Son las mismas que alumbraron
con sus pálidos reflejos
hondas horas de dolor.
. . .
Tengo miedo de las noches
que, pobladas de recuerdos,
encadenan mi soñar.
13
4 de la madrugada. Invierno. La sirena rompe el sueño de quienes consiguieron sumirse en él. Insultos, bastonazos a los que tardan en levantarse. Con presteza ordenan los camastros. Limpian el barracón. Más golpes, gritos. Desayuno. Pan negro y margarina. Agua caliente y turbia en la que se ha sumergido alguna sustancia herbácea. Formación en la Lagerstrasse. Pasa revista un oficial de las SS. Recuento en posición de firmes. Los guardias y soldados de la Wehrmacht, puños apoyados en las caderas, piernas arqueadas, botas lustradas recientemente, látigos en la mano, forman hieráticos, sus miradas fijas en los presos. No tiene duración prevista el pase de la lista en la Appellplatz: puede alcanzar una hora, tres, un día entero. Depende de que se encuentren presentes todos los números registrados, vivos o muertos, que no falte sin justificación alguno de ellos. Los kapos, más violentos y rigurosos que los policías alemanes, deseosos de realizar méritos ante ellos, extreman la vigilancia antes de conducirlos a los lugares de trabajo.

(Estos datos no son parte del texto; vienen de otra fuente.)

(* ===== verification/Provisioning.v ===== *)
(** * pelion-provisioning-util

    [cloud-services/mbl-cloud-client/cloud-provisioning]: [provisioning.cpp]
    loads the developer's credentials from files and stores them in the
    key and configuration manager (KCM); [main.cpp] is the command line. *)

From stdpp Require Import base gmap strings list.
From Stdlib Require Import ZArith Ascii Lia.
From S2P Require Import Prelude.
From S2P Require Import CString.

Open Scope Z_scope.
Open Scope list_scope.

(** ** The libraries and the files *)

(** [kcm_item_type_e], as far as the program names it. *)
Inductive kcm_item_type_e := KCM_CERTIFICATE_ITEM | KCM_CONFIG_ITEM | KCM_PRIVATE_KEY_ITEM.

#[export] Instance kcm_item_type_eq_dec : EqDecision kcm_item_type_e.
Proof. solve_decision. Defined.

(** What [std::ifstream] finds at a path: it does not open; the position of its
    end is not available; it cannot be rewound; or it holds [data], of which
    [got] bytes can be read. *)
Inductive cert_file :=
| CannotOpen
| CannotTell
| CannotSeek (data : list ascii)
| Holds (data : list ascii) (got : nat).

Yo no sólo formo parte de la orquesta, sino que, como miembro de la Notenschreiber, me libro de abandonar el Lager. Es la hora que precede ya al amanecer. La Lagerkapelle se apresta a despedir a los que salen a trabajar fuera. Solamente cuando el tiempo es extremadamente riguroso nos encontramos exentos de esa obligación para evitar que los instrumentos puedan dañarse. Mosin Kals luce su lira de plata bordada sobre el brazo izquierdo con la que recién le ha distinguido el comandante como director de la orquesta. Desfilamos por la carretera central hacia las puertas del campo. Ya han sido colocados los atriles de rústica madera sin pulimentar, los pentagramas en ellos y los taburetes en el estrado.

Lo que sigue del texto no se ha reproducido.